BRIEF DESCRIPTION OF THE DRAWINGSVarious features of the invention will be apparent from the following description of preferred embodiments as illustrated in the accompanying drawings, in which like reference numerals generally refer to the same parts throughout the drawings. The drawings are not necessarily to scale, the emphasis instead being placed upon illustrating the principles of the inventions.
In the following description, for purposes of explanation and not limitation, specific details are set forth such as particular structures, architectures, interfaces, techniques, etc. in order to provide a thorough understanding of the various aspects of the invention. However, it will be apparent to those skilled in the art having the benefit of the present disclosure that the various aspects of the invention may be practiced in other examples that depart from these specific details. In certain instances, descriptions of well-known devices, circuits, and methods are omitted so as not to obscure the description of the present invention with unnecessary detail.
This application is regarding I/O buses that connect different components together in a computer system. The type of I/O buses the present application is concerned with are known as links. A link is a point-to-point interconnect connecting two components (these components can be on the same circuit board or across two different boards). A link is always bi-directional and consists of an out-going direction and an in-coming direction. The width of the link is scalable from one bit (a.k.a. serial) to multiple bits in parallel. A single bit may be transferred from a source component via a transmitter and received at a destination component via a receiver.
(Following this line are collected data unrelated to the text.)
(** With nothing under way, no failure and nobody else, the ids with a sandbox have a session. *)
Corollary at_rest d (id : string) :
  dreachable d -> dom id -> managed (after S σ0 (traffic d).*2) id -> ~ managed σ0 id ->
  (forall t, foreign t = false) -> (forall v, ~ failed d id v) -> Forall finished (pool (mgr d)) ->
  is_Some (sessions (sst (mgr d)) !! id).
Proof.
  intros Hd Hid Hm H0 Hours Hok Hdone. rewrite Forall_forall in Hdone.
  destruct (sandbox_accounted d id Hd Hid Hm) as
    [?|[(ctx & k & [o Hg]%Hdone)|[(c & [o Hg]%Hdone & Hdel)|[[? _]|(? & t & ? & ? & _ & _ & _ & [Ht|(v & _ & Hv)])]]]].
  - done.
  - by apply prog_of_Ret in Hg.
  - apply prog_of_Ret in Hg. by subst c.
  - done.
  - by rewrite Hours in Ht.
  - by destruct (Hok v).
Qed.
End books.

(** ** A Delete that fails *)

(** The sample server with an API server that refuses every Delete. *)
Definition refusing_server (σ0 : Store.store (Kube.GVR * string * string) Kube.object) : environment Kube.call :=
  fun A e h =>
  match e in Kube.call A return A -> A with
  | Kube.KDelete _ _ _ _ => fun _ => Some (StatusError 500 "internal error")
  | _ => fun r => r
  end (sample_server σ0 _ e h).

Lemma refusing_server_honest σ0 : honest_env (@api_server Kube.sample_unstructured) σ0 (refusing_server σ0).
Proof.
  intros A [] h; cbn; unfold sample_server; try done; [| |by intros _ ? [= <-]].
  - by destruct (objects_now _ !! _).
  - by destruct (objects_now _ !! _).
Qed.

(** The first session's Ensure and its Delete. *)
Definition leak_op (t : nat) : op :=
  match t with 1%nat => DoDelete Background "alice" | _ => reap_op 0 end.

Definition refused_env : environment Kube.call :=
  refusing_server (after (@api_server Kube.sample_unstructured) ∅ calls1.*2).
Definition refused_calls : list (nat * event Kube.call) :=
  calls1 ++ map (pair 1%nat) (op_run (sample_claim_backend refused_env) (leak_op 1) []).2.

(** The session served and idle, taken by the scan; the Delete refused; the reaper done. *)
Definition leak3 := played race2 (from_ensure 0 ++ idle_scan ++ [Run 2 ANone]).
Definition leak4 := played leak3 [Run 2 (answer_in sample_claim_backend refused_env (leak_op 1))].
Definition leak5 := played leak4 [Run 2 ANone].
Definition leaked : deployed := mkDeployed leak5 2 ∅ refused_calls.

Notation leak_steps := (rtc (dstep demo_manager (@api_server Kube.sample_unstructured) sample_claim_backend
  leak_op nobody_else ∅)).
In multi-bit parallel links, multiple bits are transferred simultaneously in parallel through multiple transmitter and receiver pairs. This signaling technology can be single ended or differential.
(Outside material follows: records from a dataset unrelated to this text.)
(* ===== verification/LifetimeInv.v ===== *)
(** * The life of the program: invariants

    What holds in every state of [Lifetime]: what the goroutines of the manager are doing at
    each point of [run], why the context of the process is done, what a Shutdown has left, and
    what [run] has called. *)

From S2P Require Import Prelude GoStd Effects Backend Metrics Session SessionFacts SessionSys SessionSched SessionInv SessionProps SessionClient SessionLive SessionFair Lifetime LifetimeFacts.
From S2P Require Config Identify Main.
Local Open Scope Z_scope.

Section facts.
Context (cfg : Config.Config) (bk : Main.backend).
Notation pstep := (pstep cfg bk).
Notation act := (act cfg bk).
Notation preachable := (preachable cfg bk).
Notation m := (manager cfg).
Notation started_ok := (started_ok cfg).
Notation so_data := (so_data cfg).
Notation so_reaper := (so_reaper cfg).
Notation so_informer := (so_informer cfg).
Notation act_moved := (act_moved cfg bk).
Notation moved_gstep := (moved_gstep cfg).
Notation others_frame := (others_frame cfg bk).
Notation outside_frame := (outside_frame cfg bk).

(** ** The goroutines of the manager *)

Definition empty (st : state) : Prop := sessions st = ∅ /\ heap st = ∅.

Definition is_reap (c : pc) : Prop :=
  match c with
  | PReap0 _ _ | PReap1 _ _ _ | PReap2 _ _ _ | PReap3 _ _ _ _ | PReap4 _ _ _ _ => True
  | _ => False
  end.
Definition is_rec (c : pc) : Prop := match c with PRec0 _ | PRec1 _ => True | _ => False end.

(** Scans run one at a time, in the loop; a Reconcile runs alone, on an empty map, and has
    returned when [run] goes on. *)
Record pool_at (pcs : list pc) (st : state) (c : rpc) (r : reaper) : Prop := mkPool {
  po_before : (phase c <= 1)%nat -> pcs = [] /\ empty st;
  po_during i : c = Reconciling i -> i = 0%nat /\ exists c0, pcs !! 0%nat = Some c0 /\
    ((is_rec c0 /\ pcs = [c0] /\ empty st) \/ c0 = PDone OUnit);
  po_after : (3 <= phase c)%nat -> pcs !! 0%nat = Some (PDone OUnit);
  po_reap j cj : pcs !! j = Some cj -> is_reap cj -> r = RReaping j;
  po_rec j cj : pcs !! j = Some cj -> is_rec cj -> c = Reconciling j;
}.

Definition pool_ok (p : program) : Prop :=
  exists pcs, pool (psys p) = map (prog_of m) pcs /\ pool_at pcs (sst (psys p)) (prun p) (preaper p).

Lemma cstep_kind c st sp c' st' :
  cstep m c st sp c' st' ->
  (is_reap c' -> is_reap c) /\
  (is_rec c' -> is_rec c /\ sp = [] /\ st' = st) /\
  (is_rec c -> is_rec c' \/ c' = PDone OUnit) /\
  (forall o, c <> PDone o).
Proof.
  destruct 1; try destruct k; try destruct d; try destruct vs; split_and!; try done; auto.
Qed.

(** Goroutine [i] steps. *)
Lemma pool_go pcs st c r i ci sp c' st' :
  pool_at pcs st c r -> pcs !! i = Some ci -> cstep m ci st sp c' st' ->
  pool_at (<[i := c']> pcs ++ map PRes0 sp) st' c r.
Proof.
  intros [Hb Hd Ha Hp Hc] Hi Hs. destruct (cstep_kind _ _ _ _ _ Hs) as (Hk1 & Hk2 & Hk3 & Hk4).
  assert (forall j cj, (<[i := c']> pcs ++ map PRes0 sp) !! j = Some cj -> is_reap cj \/ is_rec cj ->
    exists cj', pcs !! j = Some cj' /\ (is_reap cj -> is_reap cj') /\ (is_rec cj -> is_rec cj')) as Hback.
  { intros j cj [Hj|(_ & Hj)]%lookup_app_Some Hcj.
    - destruct (decide (j = i)) as [->|Hne].
      + rewrite list_lookup_insert_eq in Hj by (by eapply lookup_lt_Some). simplify_eq.
        exists ci. split; [done|]. split; [done|]. by intros (? & _)%Hk2.
      + rewrite list_lookup_insert_ne in Hj by done. by exists cj.
    - change (map PRes0 sp) with (PRes0 <$> sp) in Hj. apply list_lookup_fmap_Some in Hj as (? & -> & _).
      by destruct Hcj. }
  assert (forall o, pcs !! 0%nat = Some (PDone o) ->
    (<[i := c']> pcs ++ map PRes0 sp) !! 0%nat = Some (PDone o)) as Hkeep.
  { intros o Ho. apply lookup_app_l_Some. rewrite list_lookup_insert_ne; [done|].
    intros ->. rewrite Hi in Ho. simplify_eq. by destruct (Hk4 o). }
  split.
  - intros Hph. destruct (Hb Hph) as [-> _]. done.
  - intros j Hj. destruct (Hd j Hj) as (-> & c0 & H0 & [(Hr & -> & He)| ->]).
    + split; [done|]. destruct i as [|i]; [|done]. simpl in Hi. simplify_eq. exists c'. split; [done|].
      destruct (Hk3 Hr) as [Hr'| ->]; [left|by right].
      destruct (Hk2 Hr') as (_ & -> & ->). done.
    + split; [done|]. exists (PDone OUnit). split; [by apply Hkeep|by right].
  - auto.
  - intros j cj Hj Hr. destruct (Hback j cj Hj) as (cj' & Hj' & H1 & _); [by left|]. eauto.
  - intros j cj Hj Hr. destruct (Hback j cj Hj) as (cj' & Hj' & _ & H1); [by right|]. eauto.
Qed.

(** A goroutine of neither kind is added, once [run] is past the Reconcile. *)
Lemma pool_spawn pcs st c r cn r' :
  pool_at pcs st c r -> (3 <= phase c)%nat -> ~ is_rec cn ->
  (forall j cj, pcs !! j = Some cj -> is_reap cj -> r' = RReaping j) ->
  (is_reap cn -> r' = RReaping (length pcs)) ->
  pool_at (pcs ++ [cn]) st c r'.
Proof.
  intros [Hb Hd Ha Hp Hc] Hph Hrec Hr Hn. split.
  - intros ?. lia.
  - intros i ->. simpl in Hph. lia.
  - intros _. apply lookup_app_l_Some. auto.
  - intros j cj [Hj|(Hle & Hj)]%lookup_app_Some; [eauto|].
    destruct (j - length pcs)%nat eqn:E; [|done]. simpl in Hj. simplify_eq.
    replace j with (length pcs) by lia. done.
  - intros j cj [Hj|(Hle & Hj)]%lookup_app_Some; [eauto|].
    destruct (j - length pcs)%nat eqn:E; [|done]. simpl in Hj. by simplify_eq.
Qed.

Lemma returned_pc p pcs j : pool (psys p) = map (prog_of m) pcs -> returned j p = true ->
  exists o, pcs !! j = Some (PDone o).
Proof.
  intros Hp Hr. unfold returned in Hr. destruct (pool (psys p) !! j) as [g|] eqn:Hj; [|done].
  destruct (pool_pc m _ _ _ _ Hp Hj) as (c & Hc & Hg). destruct g as [o|]; [|done].
  apply prog_of_Ret in Hg as ->. by exists o.
Qed.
The power consumed by a link scales almost linearly with the width of the link (i.e. the number of serial I/O channels). The power also scales with the frequency of the I/O channels. Thus, a significant portion of the I/O channel is consumed by the transmitter and receiver pair. For example, a 16-bit bi-directional I/O bus running at 3.2 GT/s can easily consume 2 W of power. When multiple I/O buses are integrated into a component, the I/O power consumption can take up a significant portion of the components' power budget. As an example, for a CPU with 6 links, the power budget for I/O buses could be 12 W or 10% of a 120 W CPU thermal budget. This does not include the power for the Link and Protocol stack. By having coordinated shut down of certain link components can easily save 1 W of power per link.
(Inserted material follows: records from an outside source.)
(* ===== verification/LifetimeProps.v ===== *)
(** * The life of the program: theorems

    What a run of the whole program guarantees: the manager and [run] do what [SessionSys] and
    [Main] say; the start-up order as requests and probes see it; why a program ends; and what
    its shutdown leaves.  [LifetimeLive] shows that it ends. *)

From S2P Require Import Prelude GoStd Effects Backend Metrics Session SessionFacts SessionSys SessionSched SessionInv SessionProps SessionLive SessionFair Lifetime LifetimeFacts LifetimeInv.
From S2P Require Config Identify Main.
Local Open Scope Z_scope.

(** A goroutine about to delete a sandbox. *)
Definition deleting (g : prog outcome) : bool :=
  match g with
  | Do a _ => match a with CallDelete _ _ => true | _ => false end
  | Ret _ => false
  end.

(** [run] is past Reconcile. *)
Definition reconciled (p : program) : Prop := (3 <= phase (prun p))%nat.

(** A probe of [/readyz] that the management server answers. *)
Definition probed (p : program) : option (Z * string) :=
  match listening (pmgmt p) with
  | Serving => if running p then Some (Main.readyz (pidx p)) else None
  | _ => None
  end.

Section props.
Context (cfg : Config.Config) (bk : Main.backend).
Notation m := (manager cfg).

Lemma deleting_reap c : deleting (prog_of m c) = true -> is_reap c.
Proof. destruct c; try done; try destruct k; try destruct r; done. Qed.

(** C12. The program implements the parts it is made of: its manager makes a run of the concurrent
    manager, [run] the calls of [Main.serve] in their order, all of them when it returns;
    and as the scans are those of one loop, no two Deletes are ever in flight. *)
Theorem program_refines (p : program) :
  preachable cfg bk p ->
  reachable m (psys p) /\
  (exists l rest, Main.service cfg bk (l ++ rest) /\ plog p = calls_of l /\
     forall x, prun p = Exited x -> rest = []) /\
  (forall i j g h, pool (psys p) !! i = Some g -> pool (psys p) !! j = Some h ->
     deleting g = true -> deleting h = true -> i = j).
Proof.
  intros Hr. split; [by eapply preachable_manager|]. split.
  - destruct (logged cfg bk p Hr) as (t & t' & k & Hp & Hk & _).
    exists (take k (service_of cfg bk t t')), (drop k (service_of cfg bk t t')).
    rewrite take_drop. split; [apply service_of_service|]. split; [done|].
    intros x Hx. rewrite Hx in Hk. by rewrite Hk.
  - destruct (pools cfg bk p Hr) as (pcs & Hp & Hpool). intros i j g h Hi Hj Hg Hh.
    destruct (pool_pc m _ _ _ _ Hp Hi) as (ci & Hci & <-), (pool_pc m _ _ _ _ Hp Hj) as (cj & Hcj & <-).
    pose proof (po_reap _ _ _ _ Hpool i ci Hci (deleting_reap _ Hg)) as H1.
    pose proof (po_reap _ _ _ _ Hpool j cj Hcj (deleting_reap _ Hh)) as H2. congruence.
Qed.

Lemma not_reconciled p : ~ reconciled p -> (phase (prun p) <= 2)%nat.
Proof. unfold reconciled. lia. Qed.

(** C23. Start-up.  A client is served, a scan begins and [/readyz] answers only after Reconcile
    has returned, [/readyz] moreover with 200 only once the informer has synced and the
    reaper and the data listener are started.  Reconcile itself runs on an empty manager, so
    when it returns with what the backend listed there is one pending session, with its
    resolver, for each listed id and no other. *)
Theorem startup_order (p : program) :
  preachable cfg bk p ->
  ((busy p = true \/ ticking (preaper p) = true \/ is_Some (probed p)) -> reconciled p) /\
  (reconciled p -> pool (psys p) !! 0%nat = Some (Ret OUnit)) /\
  (probed p = Some (200, "ok") ->
     has_synced (pinformer p) = true /\ preaper p <> RNone /\ listening (pdata p) <> Unstarted) /\
  (forall i ids ans p', prun p = Reconciling i ->
     pool (psys p) !! i = Some (prog_of m (PRec1 ids)) ->
     pstep cfg bk (LGo i ans) p = Some p' ->
     exists ps, pool (psys p') = Ret OUnit :: map (resolve_goroutine m) ps /\
       size (sessions (sst (psys p'))) = length ps /\
       forall id, (is_Some (sessions (sst (psys p')) !! id) <-> id ∈ ids) /\
         forall l, sessions (sst (psys p')) !! id = Some l ->
           l ∈ ps /\ heap (sst (psys p')) !! l = Some (fresh_session id (clock_of p))).
Proof.
  intros Hr. pose proof (started cfg bk p Hr) as Hst. destruct (pools cfg bk p Hr) as (pcs & Hp & Hpool).
  assert (forall h, probed p = Some h -> (6 <= phase (prun p))%nat) as Hprobe.
  { intros h Hh. destruct (decide (phase (prun p) <= 5)%nat) as [Hle|]; [|lia].
    unfold probed in Hh. by rewrite (so_mgmt _ p Hst Hle) in Hh. }
  split_and!.
  - intros [Hb|[Ht|[h Hh]]].
    + pose proof (busy_phase cfg p Hst Hb). unfold reconciled. lia.
    + unfold reconciled. destruct (decide (phase (prun p) <= 3)%nat) as [Hle|]; [|lia].
      by rewrite (so_reaper _ p Hst Hle) in Ht.
    + pose proof (Hprobe h Hh). unfold reconciled. lia.
  - intros Hc. rewrite Hp. change (map (prog_of m) pcs) with (prog_of m <$> pcs).
    by rewrite list_lookup_fmap, (po_after _ _ _ _ Hpool Hc).
  - intros Hh. pose proof (Hprobe _ Hh) as H6. unfold probed in Hh.
    destruct (listening (pmgmt p)); try done. destruct (running p) eqn:Hrun; [|done]. injection Hh as Hh.
    split; [|split].
    + unfold Main.readyz, Identify.Ready in Hh. rewrite <- (so_ready _ p Hst).
      by destruct (Identify.ready (pidx p)).
    + apply (so_reaping _ p Hst). lia.
    + apply (so_launched _ p Hst). unfold running in Hrun. destruct (prun p); simpl in *; done || lia.
  - intros i ids ans p' Hc Hi [_ Ha]%pstep_act.
    destruct (po_during _ _ _ _ Hpool i Hc) as (-> & c0 & Hc0 & Hcase).
    assert (pool (psys p) = [prog_of m (PRec1 ids)] /\ empty (sst (psys p))) as [Hone [Hs Hh]].
    { rewrite Hp in Hi. destruct Hcase as [(_ & -> & He)| ->].
      - split; [|done]. rewrite Hp. simpl in *. by injection Hi as ->.
      - destruct pcs as [|c pcs]; [done|]. injection Hc0 as ->. discriminate Hi. }
    cbn [Lifetime.act] in Ha. unfold step in Ha. rewrite Hi in Ha. simpl in Ha.
    destruct (reconcile_ids ids (sst (psys p))) as [ps st'] eqn:Hrec. simplify_eq/=. rewrite Hone.
    exists ps. split; [done|]. by apply (adopts_empty ids _ ps st' Hs Hh).
Qed.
The link layer 15 abstracts the physical layer 10 from the protocol layer 20, thus, guaranteeing reliable data transfer between agents in a multi-layer network. In addition, the link layer 15 is responsible for flow control between the two agents in a multi-layer network. The link layer 15 requires both ends of the link to perform its functions to ensure reliable delivery of data.
The protocol layer 20 implements the platform dependent protocol engines for higher level communication protocol. The protocol layer 20 may use packet based protocol for communication.
A number or schemes exist for correcting errors and detecting corruption of data during transport, for example, data transmitted between agents over a network. One example of a scheme for detecting errors in a data field is parity. When data is transmitted, a parity generator appends an additional parity bit to the data.
Another example of an error detection scheme is a CRC (cyclic redundancy check) checksum. CRC uses special check-sum computation algorithm and polynomial to ensure data integrity in transmission. Error my be detected by checking the transmitted check-sum with computed check-sum at the receiving end.
Closely related to the CRC are ECC codes (error correcting or error checking and correcting). ECC codes are in principle CRC codes whose redundancy is so extensive that they can restore the original data if an error occurs that is not too disastrous.
As previously stated, each link consumes a significant amount of power. Turning the links on and off is not like a switch that can turn on or off automatically. There are protocols the link has to follow before turning on or off, such as, conserving the current state. Since the physical layer is comprised of an analog circuit, there is a lengthy initialization sequence that must be followed to turn a link on if it is in the off state. Link initialization may include: electrical calibration, clock synchronization, channel to channel diskewing, framing, and synchronization of operating parameters. This initialization sequence can take up to millions of cycles to complete. By contrast, the current protocol allows the link to power up in tens of cycles.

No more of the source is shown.